(** * YouTube video summarizer (app.py): URL resolver, transcript fetcher,
      summary generator

    A shallow embedding of [extract_video_id], [get_transcript_text],
    [generate_summary], the prompt template and the button handler of
    [app.py], with the CPython library functions they call
    ([urllib.parse.urlparse], [urllib.parse.parse_qs], [str] methods).

    Conventions.
    - A Python [str] is a [string] holding its UTF-8 encoding; ASCII
      characters are single bytes, so every comparison with an ASCII literal
      and every split on an ASCII delimiter is the byte operation.
    - A call that may raise returns a [result]; the functions of the
      application that talk to Streamlit or to an external service run in
      the monad [M], which records what was displayed and what was called.
    - The library model follows CPython 3.11 ([urllib/parse.py],
      [ipaddress.py]).  Two places consult Unicode tables that are not
      reproduced: [str.lower] on a host name lowers ASCII letters only (the
      application compares the host with ASCII literals without [k], the one
      letter a non-ASCII character lowers to), and the NFKC screen
      [_checknetloc] applies to non-ASCII network locations only and is left
      out. *)

From Stdlib Require Import String Ascii List Bool Arith NArith ZArith Lia.
Import ListNotations.
Open Scope string_scope.

(** ** Exceptions and results *)

Inductive exn : Type :=
| KeyError (key : string)
| IndexError (msg : string)
| ValueError (msg : string)
| AttributeError (msg : string)
| ServiceError (msg : string).

(** [str(e)]: a [KeyError] prints the [repr] of its key. *)
Definition str_exn (e : exn) : string :=
  match e with
  | KeyError key => "'" ++ key ++ "'"
  | IndexError msg | ValueError msg | AttributeError msg | ServiceError msg => msg
  end.

Inductive result (A : Type) : Type :=
| Ret (a : A)
| Raise (e : exn).
Arguments Ret {A} a.
Arguments Raise {A} e.

(** ** Python [str] methods *)

Module PyStr.

Definition code (c : ascii) : N := N_of_ascii c.
Definition chr (n : N) : ascii := ascii_of_N n.

Definition between (lo hi : N) (c : ascii) : bool :=
  ((lo <=? code c) && (code c <=? hi))%N.

Definition isascii_char (c : ascii) : bool := (code c <? 128)%N.
Definition isupper (c : ascii) : bool := between 65 90 c.
Definition islower (c : ascii) : bool := between 97 122 c.
Definition isalpha (c : ascii) : bool := isupper c || islower c.
Definition isdigit (c : ascii) : bool := between 48 57 c.
Definition ishex (c : ascii) : bool :=
  isdigit c || between 65 70 c || between 97 102 c.

Fixpoint all (p : ascii -> bool) (s : string) : bool :=
  match s with
  | "" => true
  | String c s' => p c && all p s'
  end.

Fixpoint map (f : ascii -> ascii) (s : string) : string :=
  match s with
  | "" => ""
  | String c s' => String (f c) (map f s')
  end.

Definition isascii (s : string) : bool := all isascii_char s.

Definition lower_char (c : ascii) : ascii :=
  if isupper c then chr (code c + 32) else c.
Definition lower (s : string) : string := map lower_char s.

(** [c in s] *)
Fixpoint contains (c : ascii) (s : string) : bool :=
  match s with
  | "" => false
  | String a s' => Ascii.eqb a c || contains c s'
  end.

(** [s[n:]] and [s[:n]] *)
Fixpoint slice_from (n : nat) (s : string) : string :=
  match n, s with
  | O, _ => s
  | S n', String _ s' => slice_from n' s'
  | S _, "" => ""
  end.

Fixpoint slice_to (n : nat) (s : string) : string :=
  match n, s with
  | O, _ => ""
  | S n', String a s' => String a (slice_to n' s')
  | S _, "" => ""
  end.

(** [s.find(c)], [s.find(c, start)] and [s.rfind(c)]; [None] is Python's -1. *)
Fixpoint find (c : ascii) (s : string) : option nat :=
  match s with
  | "" => None
  | String a s' => if Ascii.eqb a c then Some O else option_map S (find c s')
  end.

Definition find_from (c : ascii) (start : nat) (s : string) : option nat :=
  option_map (Nat.add start) (find c (slice_from start s)).

Fixpoint rfind (c : ascii) (s : string) : option nat :=
  match s with
  | "" => None
  | String a s' =>
      match rfind c s' with
      | Some i => Some (S i)
      | None => if Ascii.eqb a c then Some O else None
      end
  end.

(** [s.partition(c)]: the text before the first [c], whether [c] was found,
    and the text after it. *)
Definition partition (c : ascii) (s : string) : string * bool * string :=
  match find c s with
  | Some i => (slice_to i s, true, slice_from (S i) s)
  | None => (s, false, "")
  end.

(** [s.rpartition(c)]: split at the last [c]; everything goes third when
    [c] is absent. *)
Definition rpartition (c : ascii) (s : string) : string * bool * string :=
  match rfind c s with
  | Some i => (slice_to i s, true, slice_from (S i) s)
  | None => ("", false, s)
  end.

(** [s.split(c)] *)
Fixpoint split (c : ascii) (s : string) : list string :=
  match s with
  | "" => [""]
  | String a s' =>
      if Ascii.eqb a c then "" :: split c s'
      else match split c s' with
           | h :: t => String a h :: t
           | [] => [String a ""]
           end
  end.

(** [s.replace(c, "")] and [s.replace(c, d)] *)
Fixpoint remove (c : ascii) (s : string) : string :=
  match s with
  | "" => ""
  | String a s' => if Ascii.eqb a c then remove c s' else String a (remove c s')
  end.

Definition replace (c d : ascii) (s : string) : string :=
  map (fun a => if Ascii.eqb a c then d else a) s.

(** [s.lstrip(chars)] for a set of characters given as a predicate *)
Fixpoint lstrip_chars (p : ascii -> bool) (s : string) : string :=
  match s with
  | "" => ""
  | String a s' => if p a then lstrip_chars p s' else s
  end.

(** [sep.join(l)] *)
Fixpoint join (sep : string) (l : list string) : string :=
  match l with
  | [] => ""
  | [x] => x
  | x :: rest => x ++ sep ++ join sep rest
  end.

Fixpoint rev_onto (s acc : string) : string :=
  match s with
  | "" => acc
  | String a s' => rev_onto s' (String a acc)
  end.
Definition rev (s : string) : string := rev_onto s "".

(** Characters for which [str.isspace] holds (CPython's
    [_PyUnicode_IsWhitespace]), by code point. *)
Definition isspace (cp : N) : bool :=
  ((9 <=? cp) && (cp <=? 13) || (28 <=? cp) && (cp <=? 32)
   || (cp =? 0x85) || (cp =? 0xA0) || (cp =? 0x1680)
   || (0x2000 <=? cp) && (cp <=? 0x200A)
   || (cp =? 0x2028) || (cp =? 0x2029) || (cp =? 0x202F)
   || (cp =? 0x205F) || (cp =? 0x3000))%N.

Definition iscont (c : ascii) : bool := between 0x80 0xBF c.

(** The first character of [s] (one to three bytes) and what follows it. *)
Definition first_char (s : string) : option (N * string) :=
  match s with
  | "" => None
  | String a r =>
      if isascii_char a then Some (code a, r) else
      match r with
      | "" => None
      | String b r2 =>
          if between 0xC2 0xDF a && iscont b
          then Some (((code a - 0xC0) * 64 + (code b - 0x80))%N, r2)
          else match r2 with
               | "" => None
               | String c r3 =>
                   if between 0xE0 0xEF a && iscont b && iscont c
                   then Some ((((code a - 0xE0) * 64 + (code b - 0x80)) * 64
                               + (code c - 0x80))%N, r3)
                   else None
               end
      end
  end.

(** The same from the end: [rs] is the string reversed. *)
Definition last_char (rs : string) : option (N * string) :=
  match rs with
  | "" => None
  | String c r =>
      if isascii_char c then Some (code c, r) else
      match r with
      | "" => None
      | String b r2 =>
          if between 0xC2 0xDF b && iscont c
          then Some (((code b - 0xC0) * 64 + (code c - 0x80))%N, r2)
          else match r2 with
               | "" => None
               | String a r3 =>
                   if between 0xE0 0xEF a && iscont b && iscont c
                   then Some ((((code a - 0xE0) * 64 + (code b - 0x80)) * 64
                               + (code c - 0x80))%N, r3)
                   else None
               end
      end
  end.

Fixpoint drop_space (next : string -> option (N * string)) (fuel : nat)
    (s : string) : string :=
  match fuel with
  | O => s
  | S fuel' =>
      match next s with
      | Some (cp, r) => if isspace cp then drop_space next fuel' r else s
      | None => s
      end
  end.

Definition lstrip (s : string) : string :=
  drop_space first_char (String.length s) s.
Definition rstrip (s : string) : string :=
  rev (drop_space last_char (String.length s) (rev s)).

(** [s.strip()] *)
Definition strip (s : string) : string := rstrip (lstrip s).

(** [sub in s] for strings *)
Fixpoint contains_str (sub s : string) : bool :=
  prefix sub s ||
  match s with
  | "" => false
  | String _ s' => contains_str sub s'
  end.

End PyStr.

(** ** [ipaddress]: which strings [IPv4Address] and [IPv6Address] accept *)

Module Ipaddress.
Import PyStr.

Fixpoint int10 (acc : N) (s : string) : N :=
  match s with
  | "" => acc
  | String c s' => int10 (acc * 10 + (code c - 48))%N s'
  end.

(** [IPv4Address._parse_octet] returns *)
Definition parse_octet_ok (octet_str : string) : bool :=
  negb (octet_str =? "")
  && (isascii octet_str && all isdigit octet_str)
  && (String.length octet_str <=? 3)%nat
  && negb (negb (octet_str =? "0") && prefix "0" octet_str)
  && (int10 0 octet_str <=? 255)%N.

(** [IPv4Address(addr_str)] returns *)
Definition is_ipv4 (addr_str : string) : bool :=
  negb (contains "/" addr_str)
  && negb (addr_str =? "")
  && (let octets := split "." addr_str in
      (List.length octets =? 4)%nat && forallb parse_octet_ok octets).

(** [IPv6Address._parse_hextet] returns; [int("", 16)] raises. *)
Definition parse_hextet_ok (hextet_str : string) : bool :=
  all ishex hextet_str
  && (String.length hextet_str <=? 4)%nat
  && negb (hextet_str =? "").

(** [IPv6Address._ip_int_from_string] returns.  When the last part is a
    dotted quad it is replaced by the two hextets it spells; they are valid
    whatever their value, and ["0"] stands for each of them here. *)
Definition ip6_int_ok (ip_str : string) : bool :=
  if ip_str =? "" then false else
  let parts := split ":" ip_str in
  if (List.length parts <? 3)%nat then false else
  let suffix := List.last parts "" in
  if contains "." suffix && negb (is_ipv4 suffix) then false else
  let parts :=
    if contains "." suffix then (removelast parts ++ ["0"; "0"])%list else parts in
  let n := List.length parts in
  if (9 <? n)%nat then false else
  let head_empty := List.hd "" parts =? "" in
  let tail_empty := List.last parts "" =? "" in
  match List.filter (fun i => List.nth i parts "" =? "") (List.seq 1 (n - 2)) with
  | _ :: _ :: _ => false
  | [skip_index] =>
      let parts_hi := if head_empty then skip_index - 1 else skip_index in
      let parts_lo :=
        if tail_empty then n - skip_index - 1 - 1 else n - skip_index - 1 in
      if head_empty && negb (parts_hi =? 0)%nat then false else
      if tail_empty && negb (parts_lo =? 0)%nat then false else
      if (8 <=? parts_hi + parts_lo)%nat then false else
      forallb parse_hextet_ok (List.firstn parts_hi parts)
      && forallb parse_hextet_ok (List.skipn (n - parts_lo) parts)
  | [] =>
      (n =? 8)%nat && negb head_empty && negb tail_empty
      && forallb parse_hextet_ok parts
  end.

(** [IPv6Address(addr_str)] returns *)
Definition is_ipv6 (addr_str : string) : bool :=
  negb (contains "/" addr_str)
  && (let '(addr, sep, scope_id) := partition "%" addr_str in
      if sep && ((scope_id =? "") || contains "%" scope_id) then false
      else ip6_int_ok addr).

End Ipaddress.

(** ** [urllib.parse] *)

Module Urllib.
Import PyStr.

Record ParseResult : Type := mkParseResult {
  scheme : string;
  netloc : string;
  path : string;
  params : string;
  query : string;
  fragment : string
}.

Definition uses_params : list string :=
  [""; "ftp"; "hdl"; "prospero"; "http"; "imap";
   "https"; "shttp"; "rtsp"; "rtspu"; "sip"; "sips";
   "mms"; "sftp"; "tel"].

(** [c in scheme_chars] *)
Definition scheme_char (c : ascii) : bool :=
  isalpha c || isdigit c || contains c "+-.".

(** [c in _WHATWG_C0_CONTROL_OR_SPACE] *)
Definition c0_control_or_space (c : ascii) : bool := (code c <=? 32)%N.

Definition in_list (x : string) (l : list string) : bool :=
  existsb (String.eqb x) l.

Definition _splitparams (url : string) : string * string :=
  if contains "/" url then
    match rfind "/" url with
    | Some j =>
        match find_from ";" j url with
        | Some i => (slice_to i url, slice_from (S i) url)
        | None => (url, "")
        end
    | None => (url, "")
    end
  else
    match find ";" url with
    | Some i => (slice_to i url, slice_from (S i) url)
    | None => (slice_to (String.length url - 1) url, url)
    end.

Definition _splitnetloc (url : string) (start : nat) : string * string :=
  let delim :=
    fold_left
      (fun delim c =>
         match find_from c start url with
         | Some wdelim => Nat.min delim wdelim
         | None => delim
         end)
      ["/"; "?"; "#"]%char (String.length url) in
  (slice_to (delim - start) (slice_from start url), slice_from delim url).

(** [re.match(r"\Av[a-fA-F0-9]+\..+\Z", hostname)] *)
Definition ipvfuture_match (hostname : string) : bool :=
  match hostname with
  | String "v" rest =>
      let after_hex := lstrip_chars ishex rest in
      negb (String.length after_hex =? String.length rest)%nat
      && match after_hex with
         | String "." tail =>
             negb (tail =? "") && negb (contains "010" tail)
         | _ => false
         end
  | _ => false
  end.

====

Say how many lines in the records hold the word "prefix", giving the number by itself.

2